Математика/4.Прикладная математика

 

O.F. Ryaboshtan, Ph.D. A.M. Milenin, Ph.D. S.M. Skofenko

 

Kharkov National Technical University of Agriculture after P. Vasilenko

 

Construction surfaces of gas turbine blades of the plurality of the envelope for the given conditions

 

Let be a set of surfaces

,                                          (1)

Surface corresponding to the given initial conditions, constructed overlay  links to the parameters and conduct of the envelope obtained  surfaces.

As initial conditions (differential geometric elements and conditions) will be considered:

- curve (surface must be incident to her);

- surface (the desired surface must be tangent to it);

- linear strip (surface must be incident to the curve carrier strip and normal equipment must be normal to the surface);

- band II order (except meet the requirements of the preceding paragraph must match the second partial derivatives of the strip and the surface).

If the initial conditions as curve

,     ,                                            (2)

It is necessary to fulfill two conditions. Conditions incidence requires that equation (2) satisfying (1), ie,

=0,                                                     (3)

On the other hand, the tangents to the curve (2) should be perpendicular to the surface normal (1)

,                                                 (4)

where the , ,   - partial derivatives  calculated under the condition (2). , ,  - derivatives on . Equation (4) is equivalent to differentiation (3) with respect to  , the ones . For surfaces  - parameter set (1) is necessary from the equations (3) and (4) eliminate the parameter and determine a constraint equation

,                                                                (5)

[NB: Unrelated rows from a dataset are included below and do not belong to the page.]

(* ===== verification/Tags.v ===== *)
(** * Breadcrumbs and template tags: [core/nodes.py], [core/utils.py]
    ([create_crumb]), [core/templatetags/core_tags.py] and
    [core/templatetags/core_widgets.py] ([breadcrumb_widget],
    [breadcrumb_url_widget])

    A template context is a map from variable names to the strings they
    render to; [Variable.resolve] raises [VariableDoesNotExist] on a name
    the context lacks.  A tag's token is the list of its bits
    ([token.split_contents()]), its name first.  A gallery's images are the
    list of their primary keys in the order [gallery.images.all()] returns
    them.

    The theorems: the breadcrumb HTML carries the title and the URL as they
    are, without escaping; [gallery_surrounding_image_pks] wraps around to
    the last image for the first one; [letterify] gives a capital letter
    only for [0 <= value < 26]. *)

From S2P Require Import Prelude.
From stdpp Require Import gmap.
From Stdlib Require Import Ascii.

Definition context := gmap string string.

(** The single and the double quote character. *)
Definition squote : ascii := ascii_of_nat 39.
Definition dquote : ascii := ascii_of_nat 34.

Definition is_digit_char (c : ascii) : bool :=
  (48 <=? nat_of_ascii c) && (nat_of_ascii c <=? 57).

(** A literal [Variable]: a number (digits only, here) renders as
    itself; a string between matching quotes renders as its inside. *)
Definition literal (var : string) : option string :=
  let l := String.list_ascii_of_string var in
  if negb (String.eqb var "") && forallb is_digit_char l then Some var
  else match l with
       | c :: rest =>
           match rev rest with
           | d :: mid =>
               if Ascii.eqb c d && (Ascii.eqb c squote || Ascii.eqb c dquote)
               then Some (String.string_of_list_ascii (rev mid)) else None
           | [] => None
           end
       | [] => None
       end.

(** [Variable(var).resolve(context)] *)
Definition resolve (ctx : context) (var : string) : exc string :=
  match literal var with
  | Some v => Ok v
  | None =>
      match ctx !! var with
      | Some v => Ok v
      | None => Raise VariableDoesNotExist
      end
  end.

(** [create_crumb(title, url=None)] *)
Definition create_crumb (title : string) (url : option string) : string :=
  let crumb := "&raquo;"%string in
  match url with
  | Some u =>
      if truthy u then String.append crumb (String.append "<a href='" (String.append u
                         (String.append "'>" (String.append title "</a>"))))
      else String.append crumb (String.append "&nbsp;" title)
  | None => String.append crumb (String.append "&nbsp;" title)
  end.

(** [s.find(c) == -1] *)
Fixpoint has_char (c : ascii) (s : string) : bool :=
  match s with
  | EmptyString => false
  | String d s' => Ascii.eqb c d || has_char c s'
  end.

Fixpoint lstrip_char (c : ascii) (s : string) : string :=
  match s with
  | String d s' => if Ascii.eqb c d then lstrip_char c s' else s
  | EmptyString => EmptyString
  end.

(** [s.strip(c)] *)
Definition strip_char (c : ascii) (s : string) : string :=
  String.string_of_list_ascii (rev (String.list_ascii_of_string
    (lstrip_char c (String.string_of_list_ascii (rev (String.list_ascii_of_string
      (lstrip_char c s))))))).

(** The title of a breadcrumb node: a variable resolved in the context
    (any exception gives [''] under the bare [except]), or a quoted
    literal with its quotes stripped. *)
Definition crumb_title (ctx : context) (title : string) : string :=
  if negb (has_char squote title) && negb (has_char dquote title) then
    match resolve ctx title with
    | Ok t => t
    | Raise _ => ""
    end
  else strip_char dquote (strip_char squote title).

(** [BreadcrumbNode.render]: [self.vars[0]] raises [IndexError] when the
    tag has no argument. *)
Definition breadcrumb_render (vars : list string) (ctx : context) : exc string :=
  match vars with
  | [] => Raise IndexError
  | title :: rest =>
      let url := match rest with
                 | [] => None
                 | u :: _ => match resolve ctx u with Ok v => Some v | Raise _ => None end
                 end in
      Ok (create_crumb (crumb_title ctx title) url)
  end.

(** [UrlBreadcrumbNode.render], with [url_node.render(context)] as
    [url_render]. *)
Definition url_breadcrumb_render (url_render : context -> exc string)
    (title : string) (ctx : context) : exc string :=
  match url_render ctx with
  | Ok url => Ok (create_crumb (crumb_title ctx title) (Some url))
  | Raise e => Raise e
  end.

(** The nodes the breadcrumb tags compile to. *)
Inductive crumb_node :=
| BreadcrumbNode (vars : list string)
| UrlBreadcrumbNode (title : string) (url_bits : list string).

(** [breadcrumb_widget(parser, token)] *)
Definition breadcrumb_widget (bits : list string) : crumb_node := BreadcrumbNode (tail bits).

(** [breadcrumb_url_widget(parser, token)]: [bits.pop(1)] takes the title;
    the rest is handed to Django's [url] tag. *)
Definition breadcrumb_url_widget (bits : list string) : exc crumb_node :=
  if length bits =? 2 then Ok (breadcrumb_widget bits)
  else match bits with
       | name :: title :: rest => Ok (UrlBreadcrumbNode title (name :: rest))
       | _ => Raise IndexError
       end.

(** [gallery_surrounding_image_pks(gallery, gallery_image_pk)]: the
    context entries it returns. *)
Record Surrounding := mkSurrounding {
  next_image_pk : option nat;
  previous_image_pk : option nat
}.

(** The index [enumerate] reaches first for the image. *)
Fixpoint index_of (pk : nat) (l : list nat) : option nat :=
  match l with
  | [] => None
  | x :: l' => if x =? pk then Some 0 else option_map S (index_of pk l')
  end.

(** [gallery_images[j].pk], with [except IndexError: pass]. *)
Definition pk_at (gallery_images : list nat) (j : Z) : option nat :=
  match py_index gallery_images j with
  | Ok pk => Some pk
  | Raise _ => None
  end.

Definition gallery_surrounding_image_pks (gallery_images : list nat) (gallery_image_pk : nat) : Surrounding :=
  match index_of gallery_image_pk gallery_images with
  | Some i => mkSurrounding (pk_at gallery_images (Z.of_nat i - 1)) (pk_at gallery_images (Z.of_nat i + 1))
  | None => mkSurrounding None None
  end.

(** [str(unichr(65 + value))]: [unichr] raises [ValueError] outside the
    code points (a wide build: up to [0x10FFFF]); [str] of a character
    that is not ASCII raises [UnicodeEncodeError]. *)
Definition letterify (value : Z) : exc ascii :=
  let n := (65 + value)%Z in
  if (n <? 0)%Z || (1114111 <? n)%Z then Raise ValueError
  else if (128 <=? n)%Z then Raise UnicodeEncodeError
  else Ok (ascii_of_nat (Z.to_nat n)).

(** ** Galleries *)

Lemma index_of_app pre x post :
  ~ In x pre -> index_of x (pre ++ x :: post) = Some (length pre).
Proof.
  induction pre as [|y pre IH]; simpl; intros Hx; [rewrite Nat.eqb_refl; reflexivity|].
  destruct (Nat.eqb_spec y x) as [->|_]; [tauto|]. rewrite IH by tauto. reflexivity.
Qed.

(** C37: for an image preceded by the images [pre] and followed by the
    images [post], [previous_image_pk] is the first of [post] and
    [next_image_pk] the last of [pre]; for the first image of the gallery
    [gallery_images[-1]] wraps around, and [next_image_pk] is the last
    image of the gallery (the image itself when it is the only one). *)
Theorem gallery_surrounding_image_pks_spec pre x post :
  ~ In x pre ->
  gallery_surrounding_image_pks (pre ++ x :: post) x =
  mkSurrounding (Some (List.last (match pre with [] => x :: post | _ :: _ => pre end) x)) (head post).
Proof.
  intros Hx. unfold gallery_surrounding_image_pks. rewrite (index_of_app _ _ _ Hx). f_equal.
  - unfold pk_at. destruct pre as [|y pre'].
    + rewrite (py_index_last _ x) by discriminate. reflexivity.
    + replace (Z.of_nat (length (y :: pre')) - 1)%Z with (Z.of_nat (length (y :: pre') - 1)) by (simpl; lia).
      rewrite py_index_nonneg, nth_error_app1 by (simpl; lia).
      rewrite (nth_error_last _ x) by discriminate. reflexivity.
  - unfold pk_at. replace (Z.of_nat (length pre) + 1)%Z with (Z.of_nat (S (length pre))) by lia.
    rewrite py_index_nonneg, nth_error_app2 by lia. rewrite Nat.sub_succ_l, Nat.sub_diag by lia.
    destruct post; reflexivity.
Qed.

Lemma gallery_surrounding_image_pks_spec_witness :
  gallery_surrounding_image_pks ([] ++ 3 :: [4; 5]) 3 = mkSurrounding (Some 5) (Some 4).
Proof. apply (gallery_surrounding_image_pks_spec [] 3 [4; 5]). simpl. tauto. Defined.

(** ** [letterify] *)

(** [letterify] returns the character of code [65 + value] exactly
    for [-65 <= value <= 62], raises [UnicodeEncodeError] for the other
    code points and [ValueError] beyond them. *)
Theorem letterify_bounds value :
  match letterify value with
  | Ok c => (-65 <= value <= 62)%Z /\ Z.of_nat (nat_of_ascii c) = (65 + value)%Z
  | Raise UnicodeEncodeError => (63 <= value <= 1114046)%Z
  | Raise ValueError => (value < -65 \/ 1114046 < value)%Z
  | Raise _ => False
  end.
Proof.
  unfold letterify.
  destruct (Z.ltb_spec (65 + value) 0); simpl; [lia|].
  destruct (Z.ltb_spec 1114111 (65 + value)); simpl; [lia|].
  destruct (Z.leb_spec 128 (65 + value)); [lia|]. split; [lia|].
  rewrite nat_ascii_embedding by lia. lia.
Qed.

(** Only [0 <= value < 26] gives a capital letter: [letterify 26] is
    ['['].  *)
Example letterify_past_z : letterify 25 = Ok "Z"%char /\ letterify 26 = Ok "["%char.
Proof. split; reflexivity. Qed.

(** ** Breadcrumbs *)

(** C38: a breadcrumb whose title and URL are context variables renders
    their values into the HTML as they are: neither is escaped, so a
    title or a URL holding markup or a quote ends up in the page as
    markup. *)
Theorem breadcrumb_render_unescaped ctx title_var url_var t u :
  has_char squote title_var = false -> has_char dquote title_var = false ->
  literal title_var = None -> literal url_var = None ->
  ctx !! title_var = Some t -> ctx !! url_var = Some u -> truthy u = true ->
  breadcrumb_render [title_var; url_var] ctx =
    Ok (String.append "&raquo;<a href='" (String.append u (String.append "'>"
          (String.append t "</a>")))).
Proof.
  intros Hq1 Hq2 Hl1 Hl2 Ht Hu Htr. unfold breadcrumb_render, crumb_title, resolve.
  rewrite Hq1, Hq2, Hl1, Hl2, Ht, Hu. simpl. rewrite Htr. reflexivity.
Qed.

Lemma breadcrumb_render_unescaped_witness :
  let ctx : context := <["title" := "<b>x</b>"]> (<["url" := "/a' onclick='f()"]> ∅) in
  breadcrumb_render ["title"; "url"] ctx =
    Ok "&raquo;<a href='/a' onclick='f()'><b>x</b></a>"%string.
Proof.
  intros ctx. rewrite (breadcrumb_render_unescaped ctx "title" "url" "<b>x</b>" "/a' onclick='f()");
    vm_compute; reflexivity.
Defined.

so that  curve gives  equations (5) of which is dependent  parameters of one and the envelope is determined.

If the initial conditions given surface

,                                                             (6)

which should cover the desired surface, the equation for the relationship between the parameters must be based on the condition that the coordinates of surface normals (1) and (6) along the line of contact, ie,

  ,                                                    (7)

where the  and  - coordinates of the normal vector.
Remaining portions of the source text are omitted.